Below are entries. Reproduce exactly the lines between the line holding "Definition view (v" and the line holding "#[global] Instance Url_eq_dec", inclusive, and only those.

━━━ Exercise materials ━━━

(* ===== verification/Url.v ===== *)
(** URLs: parsing (net/http/parseurl.c), printing (net/http/encodeurl.c) and the escaping
    of their components (net/http/escapeurl.c, escapeurlview.c and the wrappers
    escape{user,pass,host,ip,path,segment,param,fragment}.c). *)

From S2P Require Import Prelude Tables.

(* ------------------------------------------------------------------ *)
(** ** Data *)

(** A [struct UrlView]: [None] is the null pointer (with length 0). The parsers only append
    to the buffer that backs the views, so a view keeps the bytes it had when it was set. *)
Abbreviation UrlView := (option bytes).

(** [v->n], and the bytes behind [v->p]. *)
Definition view (v : UrlView) : bytes := default [] v.

Record UrlParam := Param { key : UrlView; val : UrlView }.

(** [n] and the array behind [p]. *)
Record UrlParams := Params { params_n : Z; params_p : option (list UrlParam) }.

Record Url := MkUrl {
  scheme : UrlView; user : UrlView; pass : UrlView; host : UrlView; port : UrlView;
  path : UrlView; params : UrlParams; fragment : UrlView }.

#[global] Instance UrlParam_eq_dec : EqDecision UrlParam.
Proof. solve_decision. Defined.
#[global] Instance UrlParams_eq_dec : EqDecision UrlParams.
Proof. solve_decision. Defined.
#[global] Instance Url_eq_dec : EqDecision Url.
Proof. solve_decision. Defined.

Definition kUrlPlus : Z := 1.
Definition kUrlLatin1 : Z := 2.
Definition kUrlOpaque : Z := 4.

(** [u_p]: the bytes from the start of the buffer to [p]; [u_q]: the offset of [q]. The
    position [i] in the source is the tail of it that is still unread. *)
Record UrlParser := Parser { u_p : bytes; u_q : Z; u_c : Z; u_f : Z }.

(* ------------------------------------------------------------------ *)
(** ** Escaping *)

(** ["0123456789ABCDEF"] *)
Definition HEX : bytes := bstr "0123456789ABCDEF".

(** What [EscapeUrlView] appends at [p]. *)
Fixpoint EscapeUrlView (v : bytes) (T : list Z) : bytes :=
  match v with
  | [] => []
  | x :: v =>
      let c := Z.land x 0xFF in
      if tab T c =? 0 then c :: EscapeUrlView v T
      else 37 :: tab HEX (Z.shiftr (Z.land c 0xF0) 4) :: tab HEX (Z.shiftr (Z.land c 0x0F) 0)
              :: EscapeUrlView v T
  end.

(** The shrinking [realloc] at the end does not change the contents. *)
Definition EscapeUrl (malloc : Z -> bool) (p : option bytes) (n : Z) (T : list Z)
  : option (bytes * Z) :=
  let v := strarg p n in
  if malloc (u64 (Z.of_nat (length v) * 6 + 1)) then Some (cbuf (EscapeUrlView v T)) else None.

Definition EscapeUser malloc p n := EscapeUrl malloc p n kEscapeAuthority.
Definition EscapePass malloc p n := EscapeUrl malloc p n kEscapeAuthority.
Definition EscapeHost malloc p n := EscapeUrl malloc p n kEscapeAuthority.
Definition EscapeIp malloc p n := EscapeUrl malloc p n kEscapeIp.
Definition EscapePath malloc p n := EscapeUrl malloc p n kEscapePath.
Definition EscapeSegment malloc p n := EscapeUrl malloc p n kEscapeSegment.
Definition EscapeParam malloc p n := EscapeUrl malloc p n kEscapeParam.
Definition EscapeFragment malloc p n := EscapeUrl malloc p n kEscapeFragment.

(* ------------------------------------------------------------------ *)
(** ** Parsing *)

(** [*u->p++ = c] *)
Definition put (c : Z) (u : UrlParser) : UrlParser :=
  Parser (u_p u ++ [c]) (u_q u) (u_c u) (u_f u).
Definition set_c (c : Z) (u : UrlParser) : UrlParser := Parser (u_p u) (u_q u) c (u_f u).
Definition set_f (f : Z) (u : UrlParser) : UrlParser := Parser (u_p u) (u_q u) (u_c u) f.
(** [u->p - u->q] bytes at [u->q]; [u->q = u->p] *)
Definition view_qp (u : UrlParser) : UrlView := Some (drop (Z.to_nat (u_q u)) (u_p u)).
Definition advance (u : UrlParser) : UrlParser :=
  Parser (u_p u) (Z.of_nat (length (u_p u))) (u_c u) (u_f u).
Definition flag (f : Z) (u : UrlParser) : bool := negb (Z.land (u_f u) f =? 0).

Definition EmitLatin1 (u : UrlParser) (c : Z) : UrlParser :=
  put (Z.lor 0x80 (Z.land c 0x3F)) (put (u8 (Z.lor 0xC0 (Z.shiftr c 6))) u).

(** The test of [ParseEscape] on two bytes, and the byte it makes of them. *)
Definition unhex (x y : Z) : option Z :=
  let a := tab kHexToInt (Z.land x 255) in
  let b := tab kHexToInt (Z.land y 255) in
  if negb (a =? -1) && negb (b =? -1) then Some (Z.lor (Z.shiftl a 4) b) else None.

(** Returns the unread bytes. *)
Definition ParseEscape (l : bytes) (u : UrlParser) : bytes * UrlParser :=
  match l with
  | x :: y :: l2 => match unhex x y with Some c => (l2, put c u) | None => (l, put 37 u) end
  | _ => (l, put 37 u)
  end.

(** [if (u->c >= 0200 && (u->f & kUrlLatin1)) EmitLatin1(&u->p, u->c); else *u->p++ = u->c;] *)
Definition put_char (u : UrlParser) : UrlParser :=
  if (0x80 <=? u_c u) && flag kUrlLatin1 u then EmitLatin1 u (u_c u) else put (u_c u) u.

(** The loops of ParseAuthority, ParsePath, ParseQuery and ParseFragment: a byte that stops
    the loop, a percent escape, a byte the component treats in its own way, or a byte that is
    copied. [A] is what the loop keeps in its local variables. *)
Section Walk.
Context {A : Type} (stop : Z -> bool) (special : Z -> A -> UrlParser -> option (A * UrlParser)).

Fixpoint walk (l : bytes) (a : A) (u : UrlParser) : bytes * A * UrlParser :=
  match l with
  | [] => ([], a, u)
  | x :: l =>
      let c := Z.land x 255 in
      let u := set_c c u in
      if stop c then (l, a, u)
      else if c =? 37 then
        match l with
        | x :: y :: l2 =>
            match unhex x y with
            | Some c => walk l2 a (put c u)
            | None => walk l a (put 37 u)
            end
        | _ => walk l a (put 37 u)
        end
      else match special c a u with
           | Some (a, u) => walk l a u
           | None => walk l a (put_char u)
           end
  end.
End Walk.

Definition is_alpha (c : Z) : bool :=
  ((# "A" <=? c) && (c <=? # "Z")) || ((# "a" <=? c) && (c <=? # "z")).

Definition set_scheme (v : UrlView) (h : Url) : Url :=
  MkUrl v (user h) (pass h) (host h) (port h) (path h) (params h) (fragment h).
Definition set_user (v : UrlView) (h : Url) : Url :=
  MkUrl (scheme h) v (pass h) (host h) (port h) (path h) (params h) (fragment h).
Definition set_pass (v : UrlView) (h : Url) : Url :=
  MkUrl (scheme h) (user h) v (host h) (port h) (path h) (params h) (fragment h).
Definition set_host (v : UrlView) (h : Url) : Url :=
  MkUrl (scheme h) (user h) (pass h) v (port h) (path h) (params h) (fragment h).
Definition set_port (v : UrlView) (h : Url) : Url :=
  MkUrl (scheme h) (user h) (pass h) (host h) v (path h) (params h) (fragment h).
Definition set_path (v : UrlView) (h : Url) : Url :=
  MkUrl (scheme h) (user h) (pass h) (host h) (port h) v (params h) (fragment h).
Definition set_params (v : UrlParams) (h : Url) : Url :=
  MkUrl (scheme h) (user h) (pass h) (host h) (port h) (path h) v (fragment h).
Definition set_fragment (v : UrlView) (h : Url) : Url :=
  MkUrl (scheme h) (user h) (pass h) (host h) (port h) (path h) (params h) v.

━━━

▶ [Result for this task]
Definition view (v : UrlView) : bytes := default [] v.

Record UrlParam := Param { key : UrlView; val : UrlView }.

(** [n] and the array behind [p]. *)
Record UrlParams := Params { params_n : Z; params_p : option (list UrlParam) }.

Record Url := MkUrl {
  scheme : UrlView; user : UrlView; pass : UrlView; host : UrlView; port : UrlView;
  path : UrlView; params : UrlParams; fragment : UrlView }.

#[global] Instance UrlParam_eq_dec : EqDecision UrlParam.
Proof. solve_decision. Defined.
#[global] Instance UrlParams_eq_dec : EqDecision UrlParams.
Proof. solve_decision. Defined.
#[global] Instance Url_eq_dec : EqDecision Url.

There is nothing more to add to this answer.